Quick Start

Create your first Video To Text API transcription task.

This guide walks through the full API flow: create an upload, send the media file, complete the upload, create a transcription task, and poll for results.

Visit Video To Text to manage your account, create API keys, and return to the product workspace.

Set your API base URL and key:

export VTT_API_BASE_URL="https://api.videototext.dev"
export VTT_API_KEY="vtt_xxxxx"

1. Create an upload

Create a signed upload URL for the media file.

curl -X POST "https://api.videototext.dev/v1/uploads" \
  -H "Authorization: Bearer $VTT_API_KEY" \
  -H "Content-Type: application/json" \
  -d '{
    "filename": "meeting.mp4",
    "mimetype": "video/mp4"
  }'

The response includes the fields needed for the next steps:

{
  "data": {
    "uploadUrl": "https://storage.example.com/signed-upload-url",
    "fileKey": "uploads/example.mp4",
    "fileUrl": "https://static.example.com/uploads/example.mp4",
    "uploadId": "00000000-0000-0000-0000-000000000000",
    "expiresAt": "2026-06-06T10:00:00.000Z"
  },
  "meta": {}
}

2. Upload the file

Upload the binary file directly to uploadUrl. Use the same Content-Type value passed when creating the upload.

curl -X PUT "https://storage.example.com/signed-upload-url" \
  -H "Content-Type: video/mp4" \
  --data-binary "@meeting.mp4"

3. Complete the upload

Complete the upload session so Video To Text can validate the object and create an asset.

curl -X POST "https://api.videototext.dev/v1/uploads/$UPLOAD_ID/operations/complete" \
  -H "Authorization: Bearer $VTT_API_KEY" \
  -H "Content-Type: application/json" \
  -d '{
    "fileKey": "uploads/example.mp4",
    "fileUrl": "https://static.example.com/uploads/example.mp4",
    "filename": "meeting.mp4",
    "mimetype": "video/mp4",
    "fileSize": 10485760
  }'

The response returns the assetId used to create a transcription task.

{
  "data": {
    "assetId": "00000000-0000-0000-0000-000000000000"
  },
  "meta": {}
}

4. Create a transcription task

Create the task from the uploaded asset.
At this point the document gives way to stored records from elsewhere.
(* ===== verification/LoadFacts.v ===== *)
(** Loading pages into an address space: what one page of [load_segment] does to memory and tables,
    the loop over all pages, and the stack. *)
From S2P Require Import Prelude KStdlib Bitmap Vaddr Palloc Pagedir PagedirFacts PagedirProps AddressSpaces.
From S2P Require Import Endian Block Fs InodeFacts DirFacts Process.

(** * An address space that grows *)

(** [s'] is [s] after the directory [pd] took over the fresh pages [new]. *)
Record space_grows (s s' : vm) (pd : Z) (new : list Z) : Prop := {
  sg_grown : grown s s' (node s pd) new;
  sg_pd : pd_ok s' pd;
  sg_nodes : forall q, node s' pd q -> node s pd q \/ q ∈ new;
  sg_pages : pd_pages s' pd ≡ₚ new ++ pd_pages s pd;
  sg_kernel : same_kernel_half s s' pd
}.

Lemma sg_ok s s' pd new : space_grows s s' pd new -> vm_ok s'.
Proof. intros G. apply (gr_ok _ _ _ _ (sg_grown _ _ _ _ G)). Qed.

Lemma grown_refl s own : vm_ok s -> grown s s own [].
Proof. intros V. by split. Qed.

Lemma space_grows_refl s pd : vm_ok s -> pd_ok s pd -> space_grows s s pd [].
Proof. intros V OK. split; try done. intros q N. by left. Qed.

Lemma space_grows_trans s1 s2 s3 pd new1 new2 : space_grows s1 s2 pd new1 ->
  space_grows s2 s3 pd new2 -> space_grows s1 s3 pd (new2 ++ new1).
Proof.
  intros [[A1 A2 A3 A4 A5] B1 C1 D1 E1] [[F1 F2 F3 F4 F5] B2 C2 D2 E2].
  rewrite Forall_forall in A4, F4.
  assert (forall q, q ∈ pd_pages s1 pd \/ q ∈ new1 -> q mod 4096 = 0) as AL.
  { intros q Hq. pose proof (pd_live s2 pd B1) as L. rewrite Forall_forall in L. apply (L q).
    rewrite D1. apply elem_of_app. tauto. }
  split.
  - split; [done|by eapply same_cpu_trans| | |].
    + apply (keeps_trans s1 s2 s3 (node s1 pd) (node s2 pd)); [done|done|].
      intros q [Hm Hu] N. destruct (C1 q N) as [|Hn]; [done|]. exfalso. by rewrite (A4 q Hn) in Hu.
    + apply Forall_forall. intros q [Hq|Hq]%elem_of_app; [|auto].
      pose proof (F4 q Hq) as Fq. destruct (page_used (pages s1) q) eqn:U; [|done]. exfalso.
      assert (q mod 4096 = 0) as Hm.
      { pose proof (pd_live s3 pd B2) as L. rewrite Forall_forall in L. apply (L q).
        rewrite D2. apply elem_of_app. by left. }
      rewrite A5, U, orb_true_r in Fq by done. done.
    + intros q Hq. rewrite F5, A5 by done. rewrite orb_assoc. f_equal.
      destruct (decide (q ∈ new2)), (decide (q ∈ new1));
        rewrite ?(bool_decide_true (q ∈ new1)), ?(bool_decide_false (q ∈ new1)),
          ?(bool_decide_true (q ∈ new2)), ?(bool_decide_false (q ∈ new2)) by done; symmetry;
        (apply bool_decide_true, elem_of_app; tauto) ||
        (apply bool_decide_false; rewrite elem_of_app; tauto).
  - done.
  - intros q Hq. rewrite elem_of_app. destruct (C2 q Hq) as [Hq'|]; [|tauto]. destruct (C1 q Hq'); tauto.
  - by rewrite D2, D1, app_assoc.
  - intros k Hk. by rewrite E2, E1.
Qed.

(** The byte a user program sees at an address. *)
Definition user_byte (s : vm) (pd va : Z) : option Z :=
  match mapping s pd va with Some (f, _) => Some (mem (pages s) (f + pg_ofs va)) | None => None end.

(** Mapped pages stay as they are while the space grows. *)
Lemma user_byte_grows s s' pd new va : pd_ok s pd -> space_grows s s' pd new ->
  0 <= va -> is_user_vaddr va = true -> mapping s pd va <> None ->
  mapping s' pd va = mapping s pd va -> user_byte s' pd va = user_byte s pd va.
Proof.
  intros OK G H1 H2 N M. unfold user_byte. rewrite M. destruct (mapping s pd va) as [[f w]|] eqn:E; [|done].
  destruct (frame_apart s pd va f w OK H1 H2 E) as (_ & L & Nn).
  destruct (gr_keeps _ _ _ _ (sg_grown _ _ _ _ G) f L Nn) as [_ SP].
  f_equal. apply SP. rewrite pg_ofs_mod. pose proof (Z.mod_pos_bound va 4096). lia.
Qed.

(** No page is left for the contents of a page, or then for a page table. *)
Definition no_page_left (v : vm) : Prop :=
  pool_exhausted (user_pool (pages v)) 1 \/
  exists v1 q, got_page v v1 q /\ pool_exhausted (kernel_pool (pages v1)) 1.

Lemma memset_outside m d v n a : ~ (d <= a < d + n) -> memset m d v n a = m a.
Proof. intros H. unfold memset. by replace ((d <=? a) && (a <? d + n)) with false by lia. Qed.
Lemma memset_inside m d v n a : d <= a < d + n -> memset m d v n a = u8 v.
Proof. intros H. unfold memset. by replace ((d <=? a) && (a <? d + n)) with true by lia. Qed.

(** * A page that is filled, and then installed or given back *)

Section Filled.
Context (s s1 : vm) (pd q : Z) (m : memory).
Context (V : vm_ok s) (OK : pd_ok s pd) (G : got_page s s1 q).
Context (Hm1 : forall q', live_page s q' -> same_page (mem (pages s)) (mem (pages s1)) q').
Context (Hm : forall a, ~ (q <= a < q + 4096) -> m a = mem (pages s1) a).
Let s2 := change_mem s1 m.

Lemma filled_other r : live_page s r -> r <> q /\ live_page s2 r /\
  same_page (mem (pages s)) (mem (pages s2)) r.
Proof.
  intros [Lm Lu]. assert (r <> q) as N by (intros ->; by rewrite (gp_new _ _ _ G) in Lu).
  split; [done|]. split.
  - split; [done|]. change (page_used (pages s1) r = true). rewrite (gp_used _ _ _ G), Lu by done.
    by case_decide.
  - intros x Hx. change (m x = mem (pages s) x). rewrite Hm; [by apply (Hm1 r); [split|]|].
    destruct (gp_live _ _ _ G) as [Lq _]. destruct (page_disjoint r q Lm Lq N); lia.
Qed.

Lemma filled_frame : pd_pages s2 pd = pd_pages s pd /\
  (forall k, 0 <= k < 1024 -> pde s2 pd k = pde s pd k) /\
  (forall va, 0 <= va -> is_user_vaddr va = true -> pte s2 pd va = pte s pd va).
Proof. apply pd_frame. intros r Hr. apply filled_other. by apply (node_live s pd). Qed.

Lemma filled_mapping va : 0 <= va -> is_user_vaddr va = true -> mapping s2 pd va = mapping s pd va.
Proof. intros H1 H2. rewrite !mapping_pte. by rewrite (proj2 (proj2 filled_frame)). Qed.

Lemma filled_ok : vm_ok s2 /\ pd_ok s2 pd /\ live_page s2 q /\ q ∉ pd_pages s2 pd.
Proof.
  split; [apply vm_ok_change_mem, G|]. split.
  - apply (pd_ok_frame s); [done| |].
    + intros r Hr. apply filled_other. by apply (node_live s pd).
    + intros r Hr. apply filled_other. pose proof (pd_live s pd OK) as L. rewrite Forall_forall in L. auto.
  - split; [apply G|]. rewrite (proj1 filled_frame). intros H.
    pose proof (pd_live s pd OK) as L. rewrite Forall_forall in L. by apply (filled_other q (L q H)).
Qed.

Lemma filled_node r : node s2 pd r <-> node s pd r.
Proof.
  unfold node. split; (intros [->|(k & Hk & T)]; [by left|right; exists k; split; [done|]]);
    rewrite <- T; unfold table; by rewrite (proj1 (proj2 filled_frame)) by lia.
Qed.

(** Given back: nothing has changed but the contents of a free page. *)
Lemma filled_freed : exists s3, free_page q s2 = Ret (tt, s3) /\ space_grows s s3 pd [] /\
  forall va, 0 <= va -> is_user_vaddr va = true -> mapping s3 pd va = mapping s pd va.
Proof.
  destruct filled_ok as (V2 & OK2 & L2 & N2).
  destruct (free_page_freed s2 q V2 L2) as (s3 & E & F). exists s3. split; [done|].
  pose proof (fr_cpu _ _ _ F) as C.
  assert (forall r, live_page s r -> live_page s3 r /\ same_page (mem (pages s)) (mem (pages s3)) r) as K.
  { intros r Lr. destruct (filled_other r Lr) as (N & L2r & SP).
    assert (r ∉ [q]) as Nq by (intros H%list_elem_of_singleton; done).
    split; [by apply (freed_live s2 s3 [q])|]. eapply same_page_trans; [exact SP|].
    by apply (fr_same _ _ _ F). }
  assert (forall r, node s pd r -> same_page (mem (pages s)) (mem (pages s3)) r) as KN.
  { intros r Hr. apply K. by apply (node_live s pd). }
  destruct (pd_frame s s3 pd KN) as (P3 & D3 & T3). split.
  - split.
    + split.
      * apply F.
      * eapply same_cpu_trans; [apply (gp_cpu _ _ _ G)|exact C].
      * intros r Lr _. auto.
      * done.
      * intros r Hr. rewrite (fr_used _ _ _ F) by done.
        change (page_used (pages s2) r) with (page_used (pages s1) r).
        rewrite (gp_used _ _ _ G) by done. rewrite (bool_decide_false (r ∈ [])) by apply not_elem_of_nil.
        destruct (decide (r = q)) as [->|N].
        -- rewrite bool_decide_true by (by apply list_elem_of_singleton). by rewrite (gp_new _ _ _ G).
        -- rewrite bool_decide_false by (by rewrite list_elem_of_singleton). by rewrite andb_true_r.
    + apply (pd_ok_frame s); [done|done|]. intros r Hr. apply K.
      pose proof (pd_live s pd OK) as L. rewrite Forall_forall in L. auto.
    + intros r [->|(k & Hk & T)]; left; [by left|right]. exists k. split; [done|].
      rewrite <- T. unfold table. by rewrite D3 by lia.
    + by rewrite P3.
    + intros k Hk. apply D3. lia.
  - intros va H1 H2. rewrite !mapping_pte. by rewrite T3.
Qed.

Context (upage : Z) (writable : bool) (Npd : pd <> init_page_dir s).
Context (Hu0 : 0 <= upage) (Hua : upage mod 4096 = 0) (Huu : is_user_vaddr upage = true).

(** Installed at an unmapped page, unless no page is left for a table. *)
Lemma filled_installed : mapping s pd upage = None ->
  (exists s3 new, pagedir_set_page pd upage q writable s2 = Ret (true, s3) /\
     space_grows s s3 pd new /\ maps_page s s3 pd upage (Some (q, writable)) /\
     same_page m (mem (pages s3)) q) \/
  (pool_exhausted (kernel_pool (pages s2)) 1 /\ pagedir_set_page pd upage q writable s2 = Ret (false, s2)).
Proof.
  intros M. destruct filled_ok as (V2 & OK2 & L2 & N2).
  pose proof (gp_cpu _ _ _ G) as C1.
  assert (pd <> init_page_dir s2) as Npd2.
  { change (init_page_dir s2) with (init_page_dir s1). by rewrite (proj1 (proj2 (proj2 C1))). }
  rewrite <- filled_mapping in M by done.
  destruct (set_page_spec s2 pd V2 OK2 Npd2 upage q writable Hu0 Hua Huu L2 N2 M)
    as [(s3 & new & E & [A1 A2 A3 A4 A5] & OK3 & K3 & P3 & M3 & ND & SQ & _)|(_ & X & E)]; [left|right; done].
  exists s3, (q :: new). split; [done|]. rewrite Forall_forall in A4.
  assert (forall r, page_used (pages s2) r = page_used (pages s1) r) as U2 by done.
  split; [split|split].
  - split.
    + done.
    + by eapply same_cpu_trans; [|exact A2].
    + intros r Lr Nr. destruct (filled_other r Lr) as (N & L2r & SP).
      destruct (A3 r L2r) as [L3 SP3]; [by rewrite filled_node|]. split; [done|].
      by eapply same_page_trans.
    + constructor; [apply G|]. apply Forall_forall. intros r Hr. pose proof (A4 r Hr) as F.
      assert (r mod 4096 = 0) as Hrm.
      { pose proof (pd_live s3 pd OK3) as L. rewrite Forall_forall in L. apply (L r). rewrite P3.
        right. apply elem_of_app. by left. }
      rewrite U2, (gp_used _ _ _ G) in F by done. by destruct (decide (r = q)).
    + intros r Hr. rewrite A5, U2, (gp_used _ _ _ G) by done.
      destruct (decide (r = q)) as [->|N].
      * rewrite orb_true_r, bool_decide_true by (by left). done.
      * f_equal. apply bool_decide_ext. rewrite elem_of_cons. tauto.
  - done.
  - intros r Hr. destruct (ND r Hr) as [Nr|Hr']; [left; by apply filled_node|right; by right].
  - rewrite P3, (proj1 filled_frame). done.
  - intros k Hk. rewrite K3 by done. apply filled_frame. lia.
  - intros u U1 U2'. rewrite M3 by done. by rewrite filled_mapping.
  - exact SQ.
Qed.
End Filled.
The default mode is balanced.

curl -X POST "https://api.videototext.dev/v1/tasks" \
  -H "Authorization: Bearer $VTT_API_KEY" \
  -H "Content-Type: application/json" \
  -d '{
    "assetId": "00000000-0000-0000-0000-000000000000",
    "language": "Auto",
    "timestampMode": "CHUNK",
    "transcriptionMode": "balanced"
  }'

Use precision when the workflow favors accuracy over cost.

The response returns data.task.transcriptId; use that value as TASK_ID when polling.

Mode	Best for
`balanced`	Fast, cost-efficient transcription for most production workflows.
`precision`	Higher-accuracy transcription when quality matters more than cost.

5. Poll the task

Poll the task endpoint until status becomes SUCCEEDED, FAILED, or CANCELED.

curl "https://api.videototext.dev/v1/tasks/$TASK_ID" \
  -H "Authorization: Bearer $VTT_API_KEY"

Successful tasks return transcript text, public chunk timing fields, word timestamps, source file details, and billed credits.